(** [agentBinary]: the path and whether it is an available build *)
Fixpoint find_platform (dir platform : string) (l : list string) : string * bool :=
  match l with
  | [] => ("", false)
  | allowed :: l =>
      if negb (String.eqb platform allowed) then find_platform dir platform l
      else
        let name := "warpmesh-agent-" +:+ allowed in
        let name := if HasPrefix platform "windows-" then name +:+ ".exe" else name in
        let path := filepath_Join dir name in
        (path, is_regular path)
  end.

Definition agentBinary (platform : string) (s : Server) : string * bool :=
  if String.eqb (AgentDir (cfg s)) "" then ("", false)
  else find_platform (AgentDir (cfg s)) platform agentPlatforms.

(** The listing, an error, or the file to serve *)
Inductive download := DResponse (resp : Response) | DFile (path filename : string).

Definition handleAgentDownloads (r : Request) (now : Time) : stateM Server download :=
  a ← authenticate r now;
  match a with
  | None => mret (DResponse (writeError StatusUnauthorized "unauthorized"))
  | Some _ =>
      if negb (has_method r "GET") && negb (has_method r "HEAD") then
        mret (DResponse (writeHeader StatusMethodNotAllowed))
      else
        s ← getS;
        let platform := TrimPrefix (r_Path r) "/api/agent-downloads" in
        if String.eqb platform "" || String.eqb platform "/" then
          mret (DResponse (writeJSON StatusOK (JArr (map (λ name,
            JObj [("platform", JStr name); ("available", JBool (agentBinary name s).2)])
            agentPlatforms))))
        else
          let platform := TrimPrefix platform "/" in
          let '(path, ok) := agentBinary platform s in
          if negb ok then
            mret (DResponse (writeError StatusNotFound
              "Agent build is not available for this platform."))
          else
            mret (DFile path (if HasPrefix platform "windows-" then "warpmesh-agent.exe"
                              else "warpmesh-agent"))
  end.

End api.
(* ===== verification/ForwardConn.v ===== *)
(** * The write side of a tunnel on a device ([internal/agent/agent.go])

    [forwardConn] decouples the agent's control loop from a local TCP peer: the
    loop enqueues the frames of a tunnel into a bounded channel, one writer
    goroutine moves them to the connection.  The methods are the functions of the
    first part; each holds [mu] once, so the second part interleaves them as atomic
    steps with the steps of the writer, of [Close] (which marks the session under
    the lock and releases its resources after it), of the drain timer and of the
    network.  What the control loop had accepted and what reached the peer are
    recorded as ghost state. *)
From Stdlib Require Import ZArith Lia Ascii String.
From S2P Require Import Prelude Protocol.
Open Scope list_scope.
Open Scope Z_scope.

(** ** Data *)

(** The local TCP connection: what was written to it, and whether it is open *)
Record tcp := mkTcp { tcp_out : bytes; tcp_open : bool }.

Record forwardWrite := mkForwardWrite { wr_data : bytes; wr_close : bool }.

(** [ctx]/[cancel] are the flag [fc_cancelled]; [fc_drainTimer] says that the timer
    is armed.  The [ws] of the session plays no part here. *)
Record forwardConn := mkForwardConn {
  fc_conn : option tcp; fc_closed : bool; fc_cancelled : bool; fc_writes : list forwardWrite;
  fc_writing : bool; fc_draining : bool; fc_drainTimer : bool
}.

(** [cap(f.writes)] *)
Definition writes_cap : nat := 65.

Definition forwardDrainTimeout : Duration := 5 * Second.

Definition newForwardConn (conn : option tcp) : forwardConn :=
  mkForwardConn conn false false [] false false false.

(** ** Methods *)

Definition connection (f : forwardConn) : option tcp := if fc_closed f then None else fc_conn f.

(** The new session, and whether the connection was attached; a refused connection
    is closed by the method. *)
Definition attach (conn : tcp) (f : forwardConn) : bool * forwardConn :=
  if fc_closed f then (false, f)
  else (true, mkForwardConn (Some conn) (fc_closed f) (fc_cancelled f) (fc_writes f)
                (fc_writing f) (fc_draining f) (fc_drainTimer f)).

(** [Close] up to the unlock: [false] when it was closed already ... *)
Definition markClosed (f : forwardConn) : bool * forwardConn :=
  if fc_closed f then (false, f)
  else (true, mkForwardConn (fc_conn f) true (fc_cancelled f) (fc_writes f) (fc_writing f)
                (fc_draining f) (fc_drainTimer f)).

Definition tcp_close (c : tcp) : tcp := mkTcp (tcp_out c) false.

(** ... and after it: the timer, the context and the connection. *)
Definition releaseClosed (f : forwardConn) : forwardConn :=
  mkForwardConn (tcp_close <$> fc_conn f) (fc_closed f) true (fc_writes f) (fc_writing f)
    (fc_draining f) false.

Definition Close (f : forwardConn) : forwardConn :=
  let '(first, f') := markClosed f in if first then releaseClosed f' else f'.

(** [f.writes <- item] *)
Definition push (item : forwardWrite) (f : forwardConn) : forwardConn :=
  mkForwardConn (fc_conn f) (fc_closed f) (fc_cancelled f) (fc_writes f ++ [item]) (fc_writing f)
    (fc_draining f) (fc_drainTimer f).

(** What [enqueue] decides under the lock *)
Inductive enqueued := Ignored | Overflow | Queued.

Definition enqueueLocked (data : bytes) (f : forwardConn) : enqueued * forwardConn :=
  if fc_closed f || fc_draining f then (Ignored, f)
  else if (writes_cap - 1 <=? length (fc_writes f))%nat then (Overflow, f)
  else (Queued, push (mkForwardWrite data false) f).

Definition enqueue (data : bytes) (f : forwardConn) : forwardConn :=
  match enqueueLocked data f with
  | (Overflow, f') => Close f'
  | (_, f') => f'
  end.

(** [startWriter]: [true] when the writer goroutine is started *)
Definition startWriter (f : forwardConn) : bool * forwardConn :=
  if fc_closed f || fc_writing f then (false, f)
  else (true, mkForwardConn (fc_conn f) (fc_closed f) (fc_cancelled f) (fc_writes f) true
                (fc_draining f) (fc_drainTimer f)).

Definition isDraining (f : forwardConn) : bool := fc_draining f.

(** What [gracefulClose] decides under the lock *)
Inductive draining := NothingToDo | CloseNow | Draining.

Definition gracefulCloseLocked (f : forwardConn) : draining * forwardConn :=
  if fc_closed f || fc_draining f then (NothingToDo, f)
  else if negb (fc_writing f) || bool_decide (fc_conn f = None) then (CloseNow, f)
  else (Draining,
        push (mkForwardWrite [] true)
          (mkForwardConn (fc_conn f) (fc_closed f) (fc_cancelled f) (fc_writes f) (fc_writing f)
             true true)).

Definition gracefulClose (f : forwardConn) : forwardConn :=
  match gracefulCloseLocked f with
  | (CloseNow, f') => Close f'
  | (_, f') => f'
  end.

(** ** The concurrent system *)

(** Where the writer goroutine of [writeLoop] is: not started, at the [select],
    holding an item ([f.Write] not yet called, or past its [connection()] check),
    about to call [Close], or returned.  The flag of the last two says whether it
    stopped at the EOF marker. *)
Inductive writer :=
| WOff | WSelect | WHave (data : bytes) | WWrite (data : bytes)
| WClose (eof : bool) | WDone (eof : bool).

(** [sy_control]: the control loop is about to call [Close]; [sy_release]: some
    goroutine is between the two halves of [Close]; [sy_accepted]: the frames
    [enqueue] took, in order. *)
Record sys := mkSys {
  sy_fc : forwardConn; sy_writer : writer; sy_control : bool; sy_release : bool;
  sy_accepted : list bytes
}.

Inductive action :=
| AEnqueue (data : bytes)      (* the control loop: [enqueue] *)
| AGraceful                    (* the control loop: [gracefulClose] *)
| AControlClose                (* the control loop: the [Close] it decided on *)
| AClose                       (* any other goroutine or the drain timer: [Close] *)
| ARelease                     (* the second half of a [Close] *)
| AAttach                      (* the dial succeeded: [attach] *)
| AStart                       (* [startWriter] *)
| AReceive                     (* the writer's [select] takes an item *)
| ACancelled                   (* the writer's [select] takes [ctx.Done()] *)
| AStop                        (* the writer's final [Close] *)
| ACheck                       (* the writer's [connection()] *)
| AWriteOk                     (* [conn.Write] succeeds *)
| AWriteFail (n : nat).        (* [conn.Write] fails after [n] bytes *)

Definition set_fc (f : forwardConn) (s : sys) : sys :=
  mkSys f (sy_writer s) (sy_control s) (sy_release s) (sy_accepted s).
Definition set_writer (w : writer) (s : sys) : sys :=
  mkSys (sy_fc s) w (sy_control s) (sy_release s) (sy_accepted s).
Definition set_control (b : bool) (s : sys) : sys :=
  mkSys (sy_fc s) (sy_writer s) b (sy_release s) (sy_accepted s).

(** The first half of [Close] by some goroutine *)
Definition beginClose (s : sys) : sys :=
  let '(first, f) := markClosed (sy_fc s) in
  mkSys f (sy_writer s) (sy_control s) (sy_release s || first) (sy_accepted s).

Definition tcp_write (data : bytes) (f : forwardConn) : forwardConn :=
  mkForwardConn ((λ c, mkTcp (tcp_out c ++ data) (tcp_open c)) <$> fc_conn f) (fc_closed f)
    (fc_cancelled f) (fc_writes f) (fc_writing f) (fc_draining f) (fc_drainTimer f).

Definition tail_writes (rest : list forwardWrite) (f : forwardConn) : forwardConn :=
  mkForwardConn (fc_conn f) (fc_closed f) (fc_cancelled f) rest (fc_writing f)
    (fc_draining f) (fc_drainTimer f).

Definition conn_open (f : forwardConn) : bool :=
  match fc_conn f with Some c => tcp_open c | None => false end.

(** One action; [None] when it is not enabled. *)
Definition act (a : action) (s : sys) : option sys :=
  let f := sy_fc s in
  match a with
  | AEnqueue data =>
      if sy_control s then None
      else match enqueueLocked data f with
           | (Queued, f') =>
               Some (mkSys f' (sy_writer s) false (sy_release s) (sy_accepted s ++ [data]))
           | (Overflow, f') => Some (set_control true (set_fc f' s))
           | (Ignored, f') => Some (set_fc f' s)
           end
  | AGraceful =>
      if sy_control s then None
      else match gracefulCloseLocked f with
           | (CloseNow, f') => Some (set_control true (set_fc f' s))
           | (_, f') => Some (set_fc f' s)
           end
  | AControlClose => if sy_control s then Some (set_control false (beginClose s)) else None
  | AClose => Some (beginClose s)
  | ARelease =>
      if sy_release s
      then Some (mkSys (releaseClosed f) (sy_writer s) (sy_control s) false (sy_accepted s))
      else None
  | AAttach =>
      if bool_decide (fc_conn f = None) then Some (set_fc (attach (mkTcp [] true) f).2 s) else None
  | AStart =>
      match startWriter f with
      | (true, f') => Some (set_writer WSelect (set_fc f' s))
      | (false, _) => Some s
      end
  | AReceive =>
      match sy_writer s, fc_writes f with
      | WSelect, item :: rest =>
          Some (set_writer (if wr_close item then WClose true else WHave (wr_data item))
                  (set_fc (tail_writes rest f) s))
      | _, _ => None
      end
  | ACancelled =>
      match sy_writer s with
      | WSelect => if fc_cancelled f then Some (set_writer (WDone false) s) else None
      | _ => None
      end
  | AStop =>
      match sy_writer s with
      | WClose eof => Some (set_writer (WDone eof) (beginClose s))
      | _ => None
      end
  | ACheck =>
      match sy_writer s with
      | WHave data =>
          Some (set_writer (if bool_decide (is_Some (connection f)) then WWrite data
                            else WClose false) s)
      | _ => None
      end
  | AWriteOk =>
      match sy_writer s with
      | WWrite data =>
          if conn_open f then Some (set_writer WSelect (set_fc (tcp_write data f) s)) else None
      | _ => None
      end
  | AWriteFail n =>
      match sy_writer s with
      | WWrite data =>
          Some (set_writer (WClose false)
                  (set_fc (tcp_write (if conn_open f then take n data else []) f) s))
      | _ => None
      end
  end.

(** A schedule: an action that is not enabled when its turn comes is skipped. *)
Definition perform (s : sys) (a : action) : sys := default s (act a s).
Definition run (acts : list action) (s : sys) : sys := foldl perform s acts.

(** A session of the connecting side starts with its connection, one of the target
    side waits for the dial. *)
Definition start_client : sys := mkSys (newForwardConn (Some (mkTcp [] true))) WOff false false [].
Definition start_target : sys := mkSys (newForwardConn None) WOff false false [].

(** What the local peer received *)
Definition received (s : sys) : bytes := default [] (tcp_out <$> fc_conn (sy_fc s)).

▶ **What you are asked to do**
Copy only this part of the entries above: the line with "[conn.Write] succeeds *)", the line with "mkSys (sy_fc s) w", and the lines between, all exactly as written.

▶ **Solution to the problem**
| AWriteOk                     (* [conn.Write] succeeds *)
| AWriteFail (n : nat).        (* [conn.Write] fails after [n] bytes *)

Definition set_fc (f : forwardConn) (s : sys) : sys :=
  mkSys f (sy_writer s) (sy_control s) (sy_release s) (sy_accepted s).
Definition set_writer (w : writer) (s : sys) : sys :=
  mkSys (sy_fc s) w (sy_control s) (sy_release s) (sy_accepted s).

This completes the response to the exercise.